TASK BRIEF: Starting at the top of the entries below, set down each line exactly as written, and stop after the line containing "match parse_u64_str b with".

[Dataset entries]
===============

(** [parse_one_range] as one closed expression, with every arithmetic
    operation in range. *)
Lemma parse_one_range_eq spec size :
  is_u64 size ->
  parse_one_range spec size =
    match split_once "-" spec with
    | None => Err BadRangeSyntax
    | Some (a, b) =>
        if is_empty a then
          match parse_u64_str b with
          | None => Err BadRangeSuffix
          | Some n => if n =? 0 then Err BadRangeSuffix
                      else Ok {| start := sat_sub size n; end_excl := size |}
          end
        else match parse_u64_str a with
             | None => Err BadRangeStart
             | Some s =>
                 if size <=? s then Err RangeStartBeyondEOF
                 else match (if is_empty b then Some (size - 1)
                             else Z.min (size - 1) <$> parse_u64_str b) with
                      | None => Err BadRangeEnd
                      | Some e => if e <? s then Err RangeEndBeforeStart
                                  else Ok {| start := s; end_excl := e + 1 |}
                      end
             end
    end.
Proof.
  intros Hsize. unfold parse_one_range.
  destruct (split_once "-" spec) as [[a b]|]; cbn; [|done].
  destruct (is_empty a); [by destruct (parse_u64_str b)|].
  destruct (parse_u64_str a) as [s|] eqn:Ha; cbn; [|done].
  apply parse_u64_range in Ha. unfold is_u64 in *.
  destruct (Z.leb_spec size s); [done|]. rewrite range_end_ok by lia.
  destruct (is_empty b); cbn.
  - case_match; [done|]. by rewrite add64_ok by lia.
  - destruct (parse_u64_str b) as [e|]; cbn; [|done]. rewrite (Z.min_comm e).
    case_match; [done|]. by rewrite add64_ok by lia.
Qed.

Lemma parse_one_range_no_panic spec size :
  is_u64 size -> no_panic (parse_one_range spec size).
Proof. intros H. rewrite parse_one_range_eq by done. unfold no_panic. by repeat case_match. Qed.

Lemma parse_one_range_bounds spec size r :
  is_u64 size -> parse_one_range spec size = Ok r ->
  0 <= start r /\ end_excl r <= size /\
  (start r < end_excl r \/ size = 0 /\ r = {| start := 0; end_excl := 0 |}).
Proof.
  intros Hs. rewrite parse_one_range_eq by done. intros Hr. unfold is_u64 in *.
  destruct (split_once "-" spec) as [[a b]|]; [|done].
  destruct (is_empty a).
  - destruct (parse_u64_str b) as [n|] eqn:Hb; [|done].
    apply parse_u64_range in Hb as []. case_match; simplify_eq/=; reflect_all.
    unfold sat_sub. destruct (decide (size = 0)) as [->|]; [|lia].
    rewrite Z.max_l by lia. intuition lia.
  - destruct (parse_u64_str a) as [n|] eqn:Ha; [|done]. apply parse_u64_range in Ha as [].
    repeat case_match; simplify_eq/=; reflect_all; try lia.
    destruct (parse_u64_str b); simplify_eq/=; lia.
Qed.

Lemma parse_ranges_loop_ok specs size acc rs :
  (length acc <= MAX_RANGES)%nat ->
  parse_ranges_loop specs size acc = Ok rs <->
  exists new, rs = acc ++ new /\ (length rs <= MAX_RANGES)%nat
    /\ Forall2 (fun spec r => trim spec <> ""%string /\ parse_one_range (trim spec) size = Ok r)
         specs new.
Proof.
  revert acc. induction specs as [|spec specs IH]; intros acc Hacc; cbn.
  - split.
    + intros [= <-]. exists []. by rewrite app_nil_r.
    + intros (new & -> & _ & ->%Forall2_nil_inv_l). by rewrite app_nil_r.
  - destruct (is_empty (trim spec)) eqn:He.
    { apply is_empty_true in He. split; [done|].
      intros (new & _ & _ & (r & new' & [] & _)%Forall2_cons_inv_l). done. }
    apply is_empty_false in He. destruct (Nat.eqb_spec (length acc) MAX_RANGES) as [Hl|Hl].
    { split; [done|]. intros (new & -> & Hlen & (r & new' & _ & _ & ->)%Forall2_cons_inv_l).
      rewrite length_app in Hlen. cbn in Hlen. lia. }
    destruct (parse_one_range (trim spec) size) as [r| |] eqn:Hr; cbn.
    + rewrite IH by (rewrite length_app; cbn; lia). split.
      * intros (new & -> & Hlen & Hf). exists (r :: new). rewrite <- app_assoc in *. auto.
      * intros (new & -> & Hlen & (r' & new' & [_ Hr'] & Hf & ->)%Forall2_cons_inv_l).
        rewrite Hr in Hr'. injection Hr' as <-. exists new'. rewrite <- app_assoc. auto.
    + split; [done|]. intros (new & _ & _ & (r & new' & [] & _)%Forall2_cons_inv_l). congruence.
    + split; [done|]. intros (new & _ & _ & (r & new' & [] & _)%Forall2_cons_inv_l). congruence.
Qed.

Lemma parse_ranges_loop_no_panic specs size acc :
  is_u64 size -> no_panic (parse_ranges_loop specs size acc).
Proof.
  intros Hs. revert acc. induction specs as [|spec specs IH]; intros acc; cbn; [done|].
  repeat (case_match; [done|]). apply bind_no_panic; auto using parse_one_range_no_panic.
Qed.

Lemma contains_dash_digits s : all_bytes is_ascii_digit s = true -> contains_char "-" s = false.
Proof. by apply all_bytes_not_contains. Qed.

Lemma is_empty_print n : is_empty (print_u64 n) = false.
Proof. apply is_empty_false, print_u64_nonempty. Qed.

(** Whatever text a client sends, a range that [parse_one_range] accepts
    lies inside the object ([0 <= start], [end_excl <= size]) and is not
    empty, except on an empty object, where only the range [0..0] is
    produced; no subtraction or addition of the function leaves the [u64]. *)
Theorem parse_one_range_sound (spec : string) (size : Z) :
  is_u64 size ->
  no_panic (parse_one_range spec size) /\
  forall r, parse_one_range spec size = Ok r ->
    0 <= start r /\ end_excl r <= size /\
    (start r < end_excl r \/ size = 0 /\ r = {| start := 0; end_excl := 0 |}).
Proof.
  intros Hs. split; [by apply parse_one_range_no_panic|].
  intros r. by apply parse_one_range_bounds.
Qed.

(** A range [a-b] written in decimal, for any [u64] values, is the
    inclusive interval clamped to the object: [a .. min (b+1) size]; it is
    rejected exactly when [a] is at or past the end of the object or [b] is
    before [a]. *)
Theorem parse_one_range_print (a b size : Z) :
  is_u64 a -> is_u64 b -> is_u64 size ->
  parse_one_range (print_u64 a +:+ "-" +:+ print_u64 b) size =
    if size <=? a then Err RangeStartBeyondEOF
    else if b <? a then Err RangeEndBeforeStart
    else Ok {| start := a; end_excl := Z.min (b + 1) size |}.
Proof.
  intros Ha Hb Hs. rewrite parse_one_range_eq by done.
  rewrite (proj2 (split_once_some "-" _ (print_u64 a) (print_u64 b))).
  2:{ split; [done|]. apply contains_dash_digits, print_u64_digits. apply Ha. }
  rewrite !is_empty_print, !parse_print_u64 by done. cbn.
  destruct (Z.leb_spec size a); [done|].
  destruct (Z.ltb_spec (Z.min (size - 1) b) a), (Z.ltb_spec b a); try lia; [done|].
  do 2 f_equal. lia.
Qed.

Lemma parse_ranges_header_iff (h : string) (size : Z) (rs : list ByteRange) :
  parse_ranges_header h size = Ok rs <->
  exists specs, trim h = ("bytes=" +:+ specs)%string
    /\ (1 <= length rs <= MAX_RANGES)%nat
    /\ Forall2 (fun spec r => trim spec <> ""%string /\ parse_one_range (trim spec) size = Ok r)
         (split "," specs) rs.
Proof.
  unfold parse_ranges_header. destruct (strip_prefix "bytes=" (trim h)) as [specs|] eqn:Hp.
  - apply strip_prefix_some in Hp. split.
    + intros (rs' & Hrs & H)%bind_ok_inv.
      apply parse_ranges_loop_ok in Hrs as (new & -> & Hlen & Hf); [|apply Nat.le_0_l].
      destruct ([] ++ new) as [|r rs''] eqn:E; [done|]. cbn in E. simplify_eq.
      exists specs. repeat split; [done|cbn; lia|done|done].
    + intros (specs' & Hs & [Hge Hle] & Hf). rewrite Hp in Hs.
      apply str_app_inv_l in Hs as ->.
      rewrite (proj2 (parse_ranges_loop_ok _ _ [] rs (Nat.le_0_l _))) by (exists rs; auto).
      cbn. destruct rs; [cbn in Hge; lia|done].
  - split; [done|]. intros (specs & Hs & _). by rewrite Hs, strip_prefix_app in Hp.
Qed.

(** On a non-empty object every accepted range is non-empty and inside. *)
Lemma parse_ranges_header_bounds h size rs :
  is_u64 size -> 0 < size -> parse_ranges_header h size = Ok rs ->
  Forall (fun r => 0 <= start r < end_excl r /\ end_excl r <= size) rs.
Proof.
  intros Hs Hp (specs & _ & _ & Hf)%parse_ranges_header_iff.
  induction Hf as [|spec r specs' rs [_ Hr] _ IH]; constructor; [|done].
  apply parse_one_range_bounds in Hr as (? & ? & [?|[]]); [lia..|done].
Qed.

===============

TASK ANSWER:
(** [parse_one_range] as one closed expression, with every arithmetic
    operation in range. *)
Lemma parse_one_range_eq spec size :
  is_u64 size ->
  parse_one_range spec size =
    match split_once "-" spec with
    | None => Err BadRangeSyntax
    | Some (a, b) =>
        if is_empty a then
          match parse_u64_str b with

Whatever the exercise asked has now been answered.